As if feeling my eyes watching her, Lexi looked up at me through long black lashes, and I felt as though my chest had ripped open and my heart was on display. It was that moment people talk about. That moment where you look at the same set of eyes you’ve gazed upon thousands of times before, only this time you see something more within their depths. This one time, it’s as if you are looking down the lens of a spyglass and you can see into another’s soul… and it seems to solder itself to yours.

“Austin? Mamma’s calling for you.” Levi’s timid voice ripped me from fixating on Pix, and I lifted my annoyed eyes to him.

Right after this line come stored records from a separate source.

Lemma unigram_run ls :
  Z.of_nat (length ls) <= 2 ^ 53 ->
  counts (Unigram.hist_ (Unigram.run ls)) (log_opname <$> ls) /\
  Unigram.nops (Unigram.run ls) = Z.of_nat (length ls).
Proof.
  unfold Unigram.run. induction ls as [|l ls IH] using rev_ind; intros Hl.
  { split; [apply counts_empty|done]. }
  rewrite fold_left_app, length_app in *. simpl in *. destruct IH as [IH1 IH2]; [lia|].
  rewrite fmap_app, IH2, js_incr_exact by lia. split; [|lia].
  apply counts_bump; [done|]. rewrite length_fmap. lia.
Qed.

(** Unigram: the reported histogram maps every opcode name to the number of
    times it was executed, and nothing else. *)
Theorem unigram_counts ls :
  ls <> [] -> Z.of_nat (length ls) <= 2 ^ 53 ->
  exists h, Unigram.result (Unigram.run ls) = Some h /\
    forall op, h !! op = occurrences op (log_opname <$> ls).
Proof.
  intros Hne Hl. destruct (unigram_run ls Hl) as [Hc Hn]. unfold Unigram.result.
  rewrite Hn. destruct ls as [|l ls]; [done|]. eexists. split; [reflexivity|]. apply Hc.
Qed.

(** The key of two successive opcodes of one call frame. *)
Definition bigram_key (p : log * log) : option jsstr :=
  if log_depth p.2 =? log_depth p.1
  then Some (log_opname p.1 ++ str "-" ++ log_opname p.2) else None.
(** A frame just entered: its first opcode also reveals the gas it was given. *)
Lemma sound_frame db body d top rest :
  Forall (sound db) body -> Forall (wf_item d) body -> is_Some (first_log body) ->
  Z.of_nat (length (top :: rest)) = d ->
  run db (State (top :: rest) true) (concat (map flatten body)) =
  Some (State (fold_left (run_item db) body (enter_frame body top) :: rest) false).
Proof.
  intros Hs Hw [l0 Hf] Hl. destruct body as [|it body]; [done|].
  apply Forall_cons in Hs as [_ Hs]. apply Forall_cons in Hw as [Hw1 Hw2].
  unfold enter_frame. rewrite Hf. simpl concat. rewrite run_app. cbn [fold_left].
  destruct it as [l| |l f| | |]; try done; injection Hf as <-; simpl in Hw1.
  - destruct Hw1 as (Ho & Hsafe & Hd). cbn [flatten run handle].
    rewrite (step_ordinary db top rest true l d) by done. cbn [mbind option_bind].
    by apply (sound_items db body d).
  - destruct Hw1 as (He & Hc & Hse & Hcall & Hr & Hsafe & Hd). cbn [flatten].
    rewrite (step_revert db top rest true l f d) by done. cbn [mbind option_bind].
    by apply (sound_items db body d).
Qed.

Lemma first_log_safe d body l :
  Forall (wf_item d) body -> first_log body = Some l -> safe l.
Proof.
  intros Hw Hf. destruct body as [|it body]; [done|]. apply Forall_cons in Hw as [Hw _].
  destruct it; try done; injection Hf as <-; simpl in Hw; naive_solver.
Qed.

(** The frame of a call just opened, run to its end. *)
Lemma frame_fields db l body d :
  safe l -> Forall (wf_item d) body ->
  open_fields (info (fold_left (run_item db) body (enter_frame body (open_call l)))).
Proof.
  intros Hs Hw. apply run_items_fields, enter_frame_fields; [by apply open_call_fields|].
  intros l' Hf. by eapply first_log_safe.
Qed.

Lemma call_eta (c : call) : c = Call (info c) (calls c).
Proof. by destruct c. Qed.

Lemma upd_eta f (c : call) : upd f c = Call (f (info c)) (calls c).
Proof. by destruct c. Qed.

Lemma sound_call db l body r : Forall (sound db) body -> sound db (ICall l body r).
Proof.
  intros IH d top rest (Ho & Hsafe & Hor & Hsr & Hd & Hb & Hw) Hl. apply wf_body in Hw.
  cbn [flatten run handle]. rewrite step_opens by done. cbn [mbind option_bind callstack].
  rewrite run_app. pose proof (frame_fields db l body (d + 1) Hsafe Hw) as Hi.
  cbn [run_item]. change (fold_left (λ c it, run_item db c it)) with (fold_left (run_item db)).
  revert Hi. set (c := fold_left (run_item db) body (enter_frame body (open_call l))). intros Hi.
  assert (exists fl, run db (State (open_call l :: top :: rest) true) (concat (map flatten body)) =
          Some (State (c :: top :: rest) fl)) as [fl ->].
  { destruct Hb as [->|Hb]; [by exists true|]. exists false.
    apply (sound_frame db body (d + 1)); try done. simpl length in *. lia. }
  cbn [mbind option_bind run handle]. rewrite (call_eta c) at 1.
  rewrite (step_return db _ _ _ _ _ _ d) by done. cbn [mbind option_bind run].
  by rewrite upd_eta.
Qed.

Lemma sound_fail db l body e : Forall (sound db) body -> sound db (IFail l body e).
Proof.
  intros IH d top rest (Ho & Hsafe & He & Hf & Hrev & Hw) Hl. apply wf_body in Hw.
  cbn [flatten run handle]. rewrite step_opens by done. cbn [mbind option_bind callstack].
  rewrite run_app, (sound_frame db body (d + 1)) by (try done; simpl length in *; lia).
  cbn [mbind option_bind run run_item].
  change (fold_left (λ c it, run_item db c it)) with (fold_left (run_item db)).
  pose proof (frame_fields db l body (d + 1) Hsafe Hw) as Hi.
  assert (c_error (info (fold_left (run_item db) body (enter_frame body (open_call l)))) = None) as Hce
    by (rewrite run_items_error by done; by rewrite enter_frame_error, open_call_error).
  revert Hi Hce. set (c := fold_left (run_item db) body (enter_frame body (open_call l))). intros Hi Hce.
  rewrite (call_eta c) at 1. rewrite handle_fails by done. cbn [mbind option_bind].
  by rewrite upd_eta.
Qed.

Lemma item_sound db it : sound db it.
Proof.
  induction it as [l|l|l f|l|l body r IH|l body e IH] using item_tree_ind;
    [..|by apply sound_call|by apply sound_fail];
    intros d top rest Hw Hl; simpl in Hw.
  - destruct Hw as (Ho & Hsafe & Hd). cbn [flatten run handle].
    by rewrite (step_ordinary db top rest false l d).
  - destruct Hw as (He & Hc & Hs & Hcall & Hp). cbn [flatten run handle].
    unfold step, is_call_op, call_target in *. by rewrite He, Hc, Hs, Hcall, Hp.
  - destruct Hw as (He & Hc & Hs & Hcall & Hr & Hsafe & Hd).
    by apply (step_revert db top rest false l f d).
  - destruct Hw as (He & Hc & Hs). cbn [flatten run handle]. unfold step. by rewrite He, Hc, Hs.
Qed.

(** C1. Refinement: on the event sequence of any well-formed execution, at any
    nesting depth, the tracer's explicit call stack ends with exactly the
    report the recursive reference semantics gives the running frame, with the
    enclosing frames untouched.  So the flat trace is turned into the tree of
    internal calls, with each call's gas, output and error. *)
Theorem call_tracer_refines db its top rest :
  wf_items (Z.of_nat (length (top :: rest))) its ->
  run db (State (top :: rest) false) (concat (map flatten its)) =
  Some (State (fold_left (run_item db) its top :: rest) false).
Proof.
  intros Hw. apply (sound_items db its (Z.of_nat (length (top :: rest)))); try done.
  apply Forall_true. intros it. apply item_sound.
Qed.

(** A transaction that calls contract 0xaa with 4 bytes of input: the call's
    frame executes one opcode, then the caller goes on. *)
Definition ex_log (op : Z) (name : jsstr) (stack : list Z) (gas cost depth : Z) : log :=
  Log op name stack [1; 2; 3; 4] (replicate 20 7) 0 gas cost depth None.
Definition ex_db : database := Database (fun _ => 0) (fun _ => 0) (fun _ => []) (fun _ _ => []).
Definition ex_items : list item :=
  [ICall (ex_log 0xf1 (str "CALL") [50; 0xaa; 0; 0; 4; 0; 0] 100 60 1)
     [IOp (ex_log 0x5b (str "JUMPDEST") [] 50 1 2)]
     (ex_log 0x50 (str "POP") [1] 80 2 1)].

My brother, at least, looked apologetic about the interruption.

Levi rocked nervously on his feet and muttered, “She’s in a lotta pain.”

And just like that, my bad mood evaporated and all I felt was sadness.

“Can you… can you give her the pills this time, Aust? I think I’ve taken about as much as I can bear today… It’s been a tough one for Mamma… and for the crew… for me…”

Lexi, on seeing my baby brother about to break, reached out her hand, and Levi looked down upon it like it was an unknown object. His gray eyes flitted to Lexi’s face, and she smiled in encouragement, nodding for him to take her outstretched offer of support.

At that point, I felt like the worst brother on the planet as I watched Levi’s reaction toward this unfamiliar gesture of comfort. The kid didn’t really know love. He was only seven when Mamma was diagnosed, and I suppose he missed out on seeing Mamma when she would sing and dance with us for hours, distracting us from the messed-up world just outside the trailer door.